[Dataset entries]
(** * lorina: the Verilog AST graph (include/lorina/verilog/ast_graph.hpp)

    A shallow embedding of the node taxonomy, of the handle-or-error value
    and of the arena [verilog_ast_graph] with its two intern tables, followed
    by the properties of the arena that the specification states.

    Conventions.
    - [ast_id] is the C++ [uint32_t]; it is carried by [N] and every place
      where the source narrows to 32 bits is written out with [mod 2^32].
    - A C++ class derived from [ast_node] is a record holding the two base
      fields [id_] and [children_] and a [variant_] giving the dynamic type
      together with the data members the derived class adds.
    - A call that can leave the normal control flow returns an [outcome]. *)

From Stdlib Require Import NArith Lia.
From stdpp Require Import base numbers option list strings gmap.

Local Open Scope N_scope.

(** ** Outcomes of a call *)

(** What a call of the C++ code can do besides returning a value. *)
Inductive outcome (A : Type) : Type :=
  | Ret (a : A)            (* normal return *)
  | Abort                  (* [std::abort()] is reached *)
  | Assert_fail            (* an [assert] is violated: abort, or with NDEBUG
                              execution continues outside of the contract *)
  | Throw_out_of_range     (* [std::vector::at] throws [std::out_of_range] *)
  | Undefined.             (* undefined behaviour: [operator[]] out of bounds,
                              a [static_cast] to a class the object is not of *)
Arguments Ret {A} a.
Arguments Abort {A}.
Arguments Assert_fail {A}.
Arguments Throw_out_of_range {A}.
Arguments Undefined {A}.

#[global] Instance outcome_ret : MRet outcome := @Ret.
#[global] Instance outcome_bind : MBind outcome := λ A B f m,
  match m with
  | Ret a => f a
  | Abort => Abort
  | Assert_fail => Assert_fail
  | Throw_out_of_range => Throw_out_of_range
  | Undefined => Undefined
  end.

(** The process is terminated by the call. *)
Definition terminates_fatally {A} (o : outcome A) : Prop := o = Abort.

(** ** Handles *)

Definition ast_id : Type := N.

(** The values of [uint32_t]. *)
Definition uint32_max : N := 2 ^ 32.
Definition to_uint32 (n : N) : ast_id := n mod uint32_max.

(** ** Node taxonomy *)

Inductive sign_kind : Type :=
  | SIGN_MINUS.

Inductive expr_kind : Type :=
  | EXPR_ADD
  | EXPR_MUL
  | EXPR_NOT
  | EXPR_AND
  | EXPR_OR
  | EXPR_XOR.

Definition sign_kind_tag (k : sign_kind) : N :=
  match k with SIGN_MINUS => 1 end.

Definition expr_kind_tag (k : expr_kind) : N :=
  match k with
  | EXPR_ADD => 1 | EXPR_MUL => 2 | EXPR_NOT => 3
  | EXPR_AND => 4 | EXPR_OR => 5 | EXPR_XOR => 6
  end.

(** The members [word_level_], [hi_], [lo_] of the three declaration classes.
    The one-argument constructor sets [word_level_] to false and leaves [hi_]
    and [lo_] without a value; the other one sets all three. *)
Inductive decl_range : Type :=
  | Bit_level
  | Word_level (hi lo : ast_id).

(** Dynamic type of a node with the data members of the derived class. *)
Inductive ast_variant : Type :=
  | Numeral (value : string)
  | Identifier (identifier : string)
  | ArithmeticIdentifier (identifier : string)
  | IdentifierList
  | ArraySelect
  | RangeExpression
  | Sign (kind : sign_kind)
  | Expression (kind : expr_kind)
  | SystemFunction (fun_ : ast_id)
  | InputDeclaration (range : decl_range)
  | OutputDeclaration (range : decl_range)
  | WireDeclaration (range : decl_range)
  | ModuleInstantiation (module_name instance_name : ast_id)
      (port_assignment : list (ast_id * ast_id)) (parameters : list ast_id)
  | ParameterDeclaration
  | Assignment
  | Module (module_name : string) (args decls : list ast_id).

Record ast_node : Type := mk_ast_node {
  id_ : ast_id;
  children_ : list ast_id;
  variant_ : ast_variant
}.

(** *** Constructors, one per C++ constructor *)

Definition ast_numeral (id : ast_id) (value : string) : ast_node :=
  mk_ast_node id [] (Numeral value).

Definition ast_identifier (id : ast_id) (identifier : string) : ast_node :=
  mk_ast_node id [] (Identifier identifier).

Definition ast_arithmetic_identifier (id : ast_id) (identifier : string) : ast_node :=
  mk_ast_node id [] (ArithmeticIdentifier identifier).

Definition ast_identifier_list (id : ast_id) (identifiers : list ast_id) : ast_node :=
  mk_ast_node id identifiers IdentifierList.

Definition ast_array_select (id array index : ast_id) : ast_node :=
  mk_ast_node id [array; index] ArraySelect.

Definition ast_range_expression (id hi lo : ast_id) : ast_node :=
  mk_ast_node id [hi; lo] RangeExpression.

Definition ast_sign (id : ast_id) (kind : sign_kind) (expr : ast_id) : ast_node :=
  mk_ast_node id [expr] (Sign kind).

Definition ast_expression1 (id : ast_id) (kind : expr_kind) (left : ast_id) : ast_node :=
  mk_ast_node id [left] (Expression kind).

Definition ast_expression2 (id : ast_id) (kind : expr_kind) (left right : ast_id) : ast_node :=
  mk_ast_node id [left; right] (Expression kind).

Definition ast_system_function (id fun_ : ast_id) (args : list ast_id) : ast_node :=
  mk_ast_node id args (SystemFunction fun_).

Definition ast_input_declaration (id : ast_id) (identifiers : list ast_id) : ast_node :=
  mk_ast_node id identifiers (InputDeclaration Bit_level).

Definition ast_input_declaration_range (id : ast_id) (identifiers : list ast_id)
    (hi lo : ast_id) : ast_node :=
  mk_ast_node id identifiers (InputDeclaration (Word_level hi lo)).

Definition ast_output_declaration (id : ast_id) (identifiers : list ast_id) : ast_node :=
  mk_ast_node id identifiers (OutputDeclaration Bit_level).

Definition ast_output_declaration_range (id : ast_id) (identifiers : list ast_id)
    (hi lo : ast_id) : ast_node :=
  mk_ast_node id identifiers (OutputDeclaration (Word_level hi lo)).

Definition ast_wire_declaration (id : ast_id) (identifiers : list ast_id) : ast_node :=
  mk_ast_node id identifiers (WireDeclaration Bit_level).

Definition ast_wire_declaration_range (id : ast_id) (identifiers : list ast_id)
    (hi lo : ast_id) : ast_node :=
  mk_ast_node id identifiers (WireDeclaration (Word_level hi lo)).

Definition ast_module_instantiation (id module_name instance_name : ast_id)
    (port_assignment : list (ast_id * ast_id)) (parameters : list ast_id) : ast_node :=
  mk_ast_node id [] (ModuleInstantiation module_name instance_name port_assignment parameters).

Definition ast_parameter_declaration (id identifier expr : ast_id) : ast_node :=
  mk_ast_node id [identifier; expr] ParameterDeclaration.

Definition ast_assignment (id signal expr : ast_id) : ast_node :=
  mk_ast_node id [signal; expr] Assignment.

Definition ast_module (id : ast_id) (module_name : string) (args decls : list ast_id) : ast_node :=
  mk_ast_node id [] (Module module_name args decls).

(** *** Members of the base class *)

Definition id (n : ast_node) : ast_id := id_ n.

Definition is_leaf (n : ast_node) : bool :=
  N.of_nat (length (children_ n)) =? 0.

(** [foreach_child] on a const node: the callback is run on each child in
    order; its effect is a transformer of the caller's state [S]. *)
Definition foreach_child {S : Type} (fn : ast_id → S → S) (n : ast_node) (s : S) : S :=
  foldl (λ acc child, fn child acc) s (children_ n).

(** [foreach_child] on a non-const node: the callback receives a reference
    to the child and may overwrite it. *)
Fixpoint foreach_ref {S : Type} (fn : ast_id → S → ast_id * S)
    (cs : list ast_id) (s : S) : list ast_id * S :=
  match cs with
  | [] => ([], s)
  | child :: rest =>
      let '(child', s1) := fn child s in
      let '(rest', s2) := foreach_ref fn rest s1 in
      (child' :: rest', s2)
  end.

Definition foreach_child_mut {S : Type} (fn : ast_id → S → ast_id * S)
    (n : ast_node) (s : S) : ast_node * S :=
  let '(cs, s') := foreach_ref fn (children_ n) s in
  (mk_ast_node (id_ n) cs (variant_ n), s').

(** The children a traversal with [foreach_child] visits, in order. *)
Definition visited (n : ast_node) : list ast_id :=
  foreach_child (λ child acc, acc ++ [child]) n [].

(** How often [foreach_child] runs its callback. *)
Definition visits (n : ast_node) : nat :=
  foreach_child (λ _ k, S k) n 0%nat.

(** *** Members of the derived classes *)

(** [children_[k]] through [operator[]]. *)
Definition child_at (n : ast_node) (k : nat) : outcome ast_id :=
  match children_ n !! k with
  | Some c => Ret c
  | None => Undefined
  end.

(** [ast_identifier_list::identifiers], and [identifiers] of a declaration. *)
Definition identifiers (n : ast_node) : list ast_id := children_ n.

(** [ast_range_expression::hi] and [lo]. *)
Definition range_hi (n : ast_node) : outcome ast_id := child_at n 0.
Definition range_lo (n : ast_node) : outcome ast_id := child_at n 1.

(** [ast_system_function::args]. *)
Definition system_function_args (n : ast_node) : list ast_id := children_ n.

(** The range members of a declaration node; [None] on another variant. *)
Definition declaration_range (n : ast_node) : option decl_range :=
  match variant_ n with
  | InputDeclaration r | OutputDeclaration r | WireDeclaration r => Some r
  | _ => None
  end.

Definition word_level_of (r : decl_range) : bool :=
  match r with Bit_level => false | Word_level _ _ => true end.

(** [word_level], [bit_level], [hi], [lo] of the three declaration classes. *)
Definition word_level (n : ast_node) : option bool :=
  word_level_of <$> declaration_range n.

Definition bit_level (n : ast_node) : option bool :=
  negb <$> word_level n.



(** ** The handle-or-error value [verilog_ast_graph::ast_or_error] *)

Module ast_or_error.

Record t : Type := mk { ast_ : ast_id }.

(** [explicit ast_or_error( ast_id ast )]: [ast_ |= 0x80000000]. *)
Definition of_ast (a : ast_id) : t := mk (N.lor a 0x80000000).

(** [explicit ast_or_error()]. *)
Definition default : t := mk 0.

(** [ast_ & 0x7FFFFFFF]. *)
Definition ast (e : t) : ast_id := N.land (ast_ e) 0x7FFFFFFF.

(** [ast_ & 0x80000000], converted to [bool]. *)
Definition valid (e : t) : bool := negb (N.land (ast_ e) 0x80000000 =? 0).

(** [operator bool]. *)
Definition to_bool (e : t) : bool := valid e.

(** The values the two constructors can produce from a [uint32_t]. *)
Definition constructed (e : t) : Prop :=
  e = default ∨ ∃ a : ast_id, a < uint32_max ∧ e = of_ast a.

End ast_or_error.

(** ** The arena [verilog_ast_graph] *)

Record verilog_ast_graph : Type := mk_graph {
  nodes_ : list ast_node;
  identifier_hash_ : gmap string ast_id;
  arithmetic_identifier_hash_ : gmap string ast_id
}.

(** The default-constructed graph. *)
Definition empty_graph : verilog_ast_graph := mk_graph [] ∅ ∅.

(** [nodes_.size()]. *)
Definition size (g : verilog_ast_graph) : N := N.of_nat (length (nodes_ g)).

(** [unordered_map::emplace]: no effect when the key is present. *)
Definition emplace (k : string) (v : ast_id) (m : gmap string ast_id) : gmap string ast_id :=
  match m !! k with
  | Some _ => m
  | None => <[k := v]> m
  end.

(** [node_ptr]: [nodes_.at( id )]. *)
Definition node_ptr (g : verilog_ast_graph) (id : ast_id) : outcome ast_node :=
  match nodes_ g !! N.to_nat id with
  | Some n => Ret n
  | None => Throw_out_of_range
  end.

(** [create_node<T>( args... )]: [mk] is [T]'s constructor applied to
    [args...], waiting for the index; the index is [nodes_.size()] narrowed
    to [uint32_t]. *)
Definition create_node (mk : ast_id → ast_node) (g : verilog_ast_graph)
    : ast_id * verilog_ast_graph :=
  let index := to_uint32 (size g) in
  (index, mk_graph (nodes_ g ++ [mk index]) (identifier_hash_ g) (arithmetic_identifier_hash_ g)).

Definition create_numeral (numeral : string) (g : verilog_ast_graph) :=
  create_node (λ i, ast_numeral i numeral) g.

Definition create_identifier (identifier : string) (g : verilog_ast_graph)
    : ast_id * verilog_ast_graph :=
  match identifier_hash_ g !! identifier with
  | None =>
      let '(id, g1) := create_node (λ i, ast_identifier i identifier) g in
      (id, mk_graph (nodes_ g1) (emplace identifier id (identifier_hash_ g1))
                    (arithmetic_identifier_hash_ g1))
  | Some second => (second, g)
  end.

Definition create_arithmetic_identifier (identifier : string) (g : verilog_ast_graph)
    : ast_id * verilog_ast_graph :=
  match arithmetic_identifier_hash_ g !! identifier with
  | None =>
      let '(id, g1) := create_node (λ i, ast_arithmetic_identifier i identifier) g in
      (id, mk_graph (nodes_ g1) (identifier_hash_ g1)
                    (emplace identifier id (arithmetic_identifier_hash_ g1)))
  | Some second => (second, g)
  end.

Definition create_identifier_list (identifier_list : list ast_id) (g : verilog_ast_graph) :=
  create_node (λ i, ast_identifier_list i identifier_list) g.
==
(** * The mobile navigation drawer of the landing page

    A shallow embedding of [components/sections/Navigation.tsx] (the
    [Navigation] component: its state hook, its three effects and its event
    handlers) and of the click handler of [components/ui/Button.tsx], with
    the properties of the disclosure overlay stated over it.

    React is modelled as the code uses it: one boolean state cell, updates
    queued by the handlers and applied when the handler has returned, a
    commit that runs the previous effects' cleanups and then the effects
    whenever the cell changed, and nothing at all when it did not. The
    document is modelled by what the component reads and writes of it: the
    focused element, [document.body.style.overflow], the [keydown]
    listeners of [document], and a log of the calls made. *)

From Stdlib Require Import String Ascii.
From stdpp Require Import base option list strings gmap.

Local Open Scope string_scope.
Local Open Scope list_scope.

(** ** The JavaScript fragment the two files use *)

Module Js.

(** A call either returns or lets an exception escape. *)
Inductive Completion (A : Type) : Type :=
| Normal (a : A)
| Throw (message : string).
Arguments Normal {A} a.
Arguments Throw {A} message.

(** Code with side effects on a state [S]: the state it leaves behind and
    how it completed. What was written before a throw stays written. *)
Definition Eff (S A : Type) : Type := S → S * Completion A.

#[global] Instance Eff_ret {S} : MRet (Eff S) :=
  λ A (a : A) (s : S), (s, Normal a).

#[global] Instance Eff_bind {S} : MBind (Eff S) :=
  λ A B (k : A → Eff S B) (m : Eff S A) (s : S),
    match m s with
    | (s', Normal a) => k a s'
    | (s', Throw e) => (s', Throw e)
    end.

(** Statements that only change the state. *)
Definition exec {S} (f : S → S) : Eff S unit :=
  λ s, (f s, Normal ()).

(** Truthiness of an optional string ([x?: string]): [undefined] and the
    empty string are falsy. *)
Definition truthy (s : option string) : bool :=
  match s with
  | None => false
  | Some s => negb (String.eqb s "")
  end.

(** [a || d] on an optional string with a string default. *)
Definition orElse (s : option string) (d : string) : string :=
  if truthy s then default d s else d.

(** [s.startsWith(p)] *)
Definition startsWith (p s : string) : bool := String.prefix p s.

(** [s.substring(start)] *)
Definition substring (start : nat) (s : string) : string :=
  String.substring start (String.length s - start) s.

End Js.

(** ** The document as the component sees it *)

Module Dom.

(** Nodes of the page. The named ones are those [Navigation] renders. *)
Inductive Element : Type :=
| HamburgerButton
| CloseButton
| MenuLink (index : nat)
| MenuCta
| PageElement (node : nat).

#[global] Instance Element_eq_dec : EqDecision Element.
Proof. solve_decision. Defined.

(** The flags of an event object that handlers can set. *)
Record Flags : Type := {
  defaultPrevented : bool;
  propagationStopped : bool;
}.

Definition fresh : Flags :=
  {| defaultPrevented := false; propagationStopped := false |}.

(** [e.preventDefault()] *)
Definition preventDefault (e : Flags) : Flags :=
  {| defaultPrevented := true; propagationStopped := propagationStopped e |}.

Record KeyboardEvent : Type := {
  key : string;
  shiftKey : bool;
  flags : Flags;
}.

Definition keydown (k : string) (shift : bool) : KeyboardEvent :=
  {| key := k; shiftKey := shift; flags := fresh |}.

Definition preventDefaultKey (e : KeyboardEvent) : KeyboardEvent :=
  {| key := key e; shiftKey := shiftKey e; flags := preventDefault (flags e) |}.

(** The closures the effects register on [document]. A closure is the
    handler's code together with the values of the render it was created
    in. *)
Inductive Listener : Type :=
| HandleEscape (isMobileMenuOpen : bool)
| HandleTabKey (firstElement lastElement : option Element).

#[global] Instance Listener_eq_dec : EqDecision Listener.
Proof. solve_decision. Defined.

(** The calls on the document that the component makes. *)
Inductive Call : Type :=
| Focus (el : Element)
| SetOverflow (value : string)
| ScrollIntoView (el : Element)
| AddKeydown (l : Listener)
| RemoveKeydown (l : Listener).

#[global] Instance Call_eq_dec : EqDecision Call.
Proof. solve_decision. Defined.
...
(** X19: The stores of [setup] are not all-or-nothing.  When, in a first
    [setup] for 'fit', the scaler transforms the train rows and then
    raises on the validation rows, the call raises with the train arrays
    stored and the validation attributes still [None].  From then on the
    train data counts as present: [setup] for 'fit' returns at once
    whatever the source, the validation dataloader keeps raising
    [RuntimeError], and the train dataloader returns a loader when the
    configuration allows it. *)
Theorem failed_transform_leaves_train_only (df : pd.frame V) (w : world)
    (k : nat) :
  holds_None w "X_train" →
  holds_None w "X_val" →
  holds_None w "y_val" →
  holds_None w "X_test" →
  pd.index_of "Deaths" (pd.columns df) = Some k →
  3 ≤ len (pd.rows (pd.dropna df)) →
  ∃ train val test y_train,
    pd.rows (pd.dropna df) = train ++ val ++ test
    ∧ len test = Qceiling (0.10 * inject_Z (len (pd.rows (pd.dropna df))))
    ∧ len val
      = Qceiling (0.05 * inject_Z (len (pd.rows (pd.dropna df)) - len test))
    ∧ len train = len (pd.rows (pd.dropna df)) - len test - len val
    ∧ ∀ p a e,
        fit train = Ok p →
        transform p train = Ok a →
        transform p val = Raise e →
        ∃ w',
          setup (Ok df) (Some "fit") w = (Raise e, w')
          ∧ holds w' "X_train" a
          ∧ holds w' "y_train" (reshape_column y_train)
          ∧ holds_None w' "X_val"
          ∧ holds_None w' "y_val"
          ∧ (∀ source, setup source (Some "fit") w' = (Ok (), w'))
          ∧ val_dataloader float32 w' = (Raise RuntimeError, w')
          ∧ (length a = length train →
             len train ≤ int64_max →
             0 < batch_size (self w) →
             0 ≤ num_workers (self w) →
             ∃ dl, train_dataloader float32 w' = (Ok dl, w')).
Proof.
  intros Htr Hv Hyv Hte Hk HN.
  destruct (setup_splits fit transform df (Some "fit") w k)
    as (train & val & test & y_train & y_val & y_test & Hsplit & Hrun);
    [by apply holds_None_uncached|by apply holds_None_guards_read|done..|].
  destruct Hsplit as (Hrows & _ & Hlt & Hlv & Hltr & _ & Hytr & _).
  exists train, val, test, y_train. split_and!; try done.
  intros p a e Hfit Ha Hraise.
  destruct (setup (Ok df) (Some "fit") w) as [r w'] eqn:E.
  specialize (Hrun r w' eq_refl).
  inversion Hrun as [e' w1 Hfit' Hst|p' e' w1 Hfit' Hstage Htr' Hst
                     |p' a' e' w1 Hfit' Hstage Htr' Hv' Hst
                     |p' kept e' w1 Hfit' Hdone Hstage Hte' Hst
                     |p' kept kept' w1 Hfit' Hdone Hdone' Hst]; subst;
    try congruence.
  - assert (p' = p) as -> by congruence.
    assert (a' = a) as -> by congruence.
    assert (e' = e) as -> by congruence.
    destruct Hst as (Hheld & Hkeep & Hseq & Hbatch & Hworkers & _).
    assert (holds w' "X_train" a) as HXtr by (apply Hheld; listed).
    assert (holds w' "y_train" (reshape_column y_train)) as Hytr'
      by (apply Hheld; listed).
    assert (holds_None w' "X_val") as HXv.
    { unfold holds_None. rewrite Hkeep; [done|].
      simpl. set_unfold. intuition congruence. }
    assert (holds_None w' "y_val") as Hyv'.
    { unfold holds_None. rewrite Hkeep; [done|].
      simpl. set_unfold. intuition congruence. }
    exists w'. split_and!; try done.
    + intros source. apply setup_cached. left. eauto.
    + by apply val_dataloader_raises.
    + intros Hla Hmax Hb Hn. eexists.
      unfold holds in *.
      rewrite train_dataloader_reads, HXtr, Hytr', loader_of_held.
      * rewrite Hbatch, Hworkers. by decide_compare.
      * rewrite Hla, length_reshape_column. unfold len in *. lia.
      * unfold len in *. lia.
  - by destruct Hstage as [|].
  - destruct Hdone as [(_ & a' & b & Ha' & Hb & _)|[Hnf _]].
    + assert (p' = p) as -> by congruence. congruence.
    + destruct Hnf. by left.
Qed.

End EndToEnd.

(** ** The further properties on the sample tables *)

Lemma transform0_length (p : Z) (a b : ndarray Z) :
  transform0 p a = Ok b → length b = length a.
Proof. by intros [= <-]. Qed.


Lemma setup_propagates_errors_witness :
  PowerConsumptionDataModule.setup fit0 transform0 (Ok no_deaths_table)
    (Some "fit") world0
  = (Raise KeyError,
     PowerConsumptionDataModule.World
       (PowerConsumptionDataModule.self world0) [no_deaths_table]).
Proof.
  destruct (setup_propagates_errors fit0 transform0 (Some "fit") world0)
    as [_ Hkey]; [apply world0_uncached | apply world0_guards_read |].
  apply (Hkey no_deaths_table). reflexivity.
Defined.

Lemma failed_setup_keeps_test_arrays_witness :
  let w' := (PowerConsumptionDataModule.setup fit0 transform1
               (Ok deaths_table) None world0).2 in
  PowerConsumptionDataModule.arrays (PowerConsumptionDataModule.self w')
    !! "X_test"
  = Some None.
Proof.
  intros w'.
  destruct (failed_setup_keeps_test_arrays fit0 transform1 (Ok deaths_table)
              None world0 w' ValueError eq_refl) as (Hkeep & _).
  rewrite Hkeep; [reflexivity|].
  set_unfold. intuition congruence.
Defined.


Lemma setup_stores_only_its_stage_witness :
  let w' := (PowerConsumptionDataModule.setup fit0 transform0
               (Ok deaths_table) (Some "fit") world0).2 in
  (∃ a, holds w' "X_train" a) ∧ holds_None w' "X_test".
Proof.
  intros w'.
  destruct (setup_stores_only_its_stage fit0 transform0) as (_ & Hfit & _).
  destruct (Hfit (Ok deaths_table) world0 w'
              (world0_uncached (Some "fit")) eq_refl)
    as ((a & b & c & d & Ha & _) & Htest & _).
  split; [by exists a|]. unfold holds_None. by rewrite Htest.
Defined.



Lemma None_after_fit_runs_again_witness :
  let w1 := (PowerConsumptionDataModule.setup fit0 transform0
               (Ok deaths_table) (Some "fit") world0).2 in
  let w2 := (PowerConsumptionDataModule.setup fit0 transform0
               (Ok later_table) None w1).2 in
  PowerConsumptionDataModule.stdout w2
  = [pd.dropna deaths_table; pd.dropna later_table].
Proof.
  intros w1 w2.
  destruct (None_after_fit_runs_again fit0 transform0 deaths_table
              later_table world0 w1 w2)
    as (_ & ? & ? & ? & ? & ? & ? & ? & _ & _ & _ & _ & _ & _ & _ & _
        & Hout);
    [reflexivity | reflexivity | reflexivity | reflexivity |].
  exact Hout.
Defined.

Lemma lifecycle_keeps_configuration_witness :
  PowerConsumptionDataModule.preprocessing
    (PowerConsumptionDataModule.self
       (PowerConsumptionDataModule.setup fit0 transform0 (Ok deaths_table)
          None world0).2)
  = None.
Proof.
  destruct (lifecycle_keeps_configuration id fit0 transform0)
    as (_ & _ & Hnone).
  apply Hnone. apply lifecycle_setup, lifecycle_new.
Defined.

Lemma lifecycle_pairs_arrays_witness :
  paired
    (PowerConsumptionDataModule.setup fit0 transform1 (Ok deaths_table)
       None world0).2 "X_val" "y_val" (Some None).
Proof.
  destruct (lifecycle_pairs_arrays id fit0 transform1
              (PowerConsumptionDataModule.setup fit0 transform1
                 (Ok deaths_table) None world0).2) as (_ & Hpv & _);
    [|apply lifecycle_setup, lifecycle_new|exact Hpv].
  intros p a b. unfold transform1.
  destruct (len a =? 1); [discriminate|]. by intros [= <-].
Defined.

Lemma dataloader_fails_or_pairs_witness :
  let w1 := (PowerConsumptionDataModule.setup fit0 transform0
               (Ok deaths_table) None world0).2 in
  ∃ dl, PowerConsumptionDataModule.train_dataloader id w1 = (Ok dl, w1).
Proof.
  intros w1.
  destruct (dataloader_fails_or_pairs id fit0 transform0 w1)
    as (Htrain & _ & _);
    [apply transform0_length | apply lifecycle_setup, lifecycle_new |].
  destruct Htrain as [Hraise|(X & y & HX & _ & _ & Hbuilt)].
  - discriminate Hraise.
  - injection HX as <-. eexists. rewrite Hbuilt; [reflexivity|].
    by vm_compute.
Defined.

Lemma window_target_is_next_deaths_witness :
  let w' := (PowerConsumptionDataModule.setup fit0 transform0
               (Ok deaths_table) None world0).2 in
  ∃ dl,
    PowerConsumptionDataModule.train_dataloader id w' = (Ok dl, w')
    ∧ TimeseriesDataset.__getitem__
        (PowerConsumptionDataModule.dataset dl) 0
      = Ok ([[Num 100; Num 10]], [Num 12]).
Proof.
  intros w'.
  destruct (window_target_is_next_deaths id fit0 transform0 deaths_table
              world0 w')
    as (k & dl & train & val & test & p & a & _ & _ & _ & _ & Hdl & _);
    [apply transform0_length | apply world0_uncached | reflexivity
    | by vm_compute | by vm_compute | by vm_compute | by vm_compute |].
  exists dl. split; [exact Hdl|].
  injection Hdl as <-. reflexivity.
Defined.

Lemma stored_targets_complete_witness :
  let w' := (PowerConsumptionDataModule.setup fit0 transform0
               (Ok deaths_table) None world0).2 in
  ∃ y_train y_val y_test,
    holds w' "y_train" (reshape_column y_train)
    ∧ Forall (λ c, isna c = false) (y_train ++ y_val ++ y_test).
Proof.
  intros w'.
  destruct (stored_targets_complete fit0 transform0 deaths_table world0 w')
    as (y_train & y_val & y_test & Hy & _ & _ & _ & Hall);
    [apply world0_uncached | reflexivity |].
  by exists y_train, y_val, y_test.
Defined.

**EXERCISE**
In the entries above, the lines from the one bearing "execution continues outside" up to and including the one bearing "Assert_fail => Assert_fail" should be transcribed exactly; no other line is wanted.

**SOLVED EXERCISE**
                              execution continues outside of the contract *)
  | Throw_out_of_range     (* [std::vector::at] throws [std::out_of_range] *)
  | Undefined.             (* undefined behaviour: [operator[]] out of bounds,
                              a [static_cast] to a class the object is not of *)
Arguments Ret {A} a.
Arguments Abort {A}.
Arguments Assert_fail {A}.
Arguments Throw_out_of_range {A}.
Arguments Undefined {A}.

#[global] Instance outcome_ret : MRet outcome := @Ret.
#[global] Instance outcome_bind : MBind outcome := λ A B f m,
  match m with
  | Ret a => f a
  | Abort => Abort
  | Assert_fail => Assert_fail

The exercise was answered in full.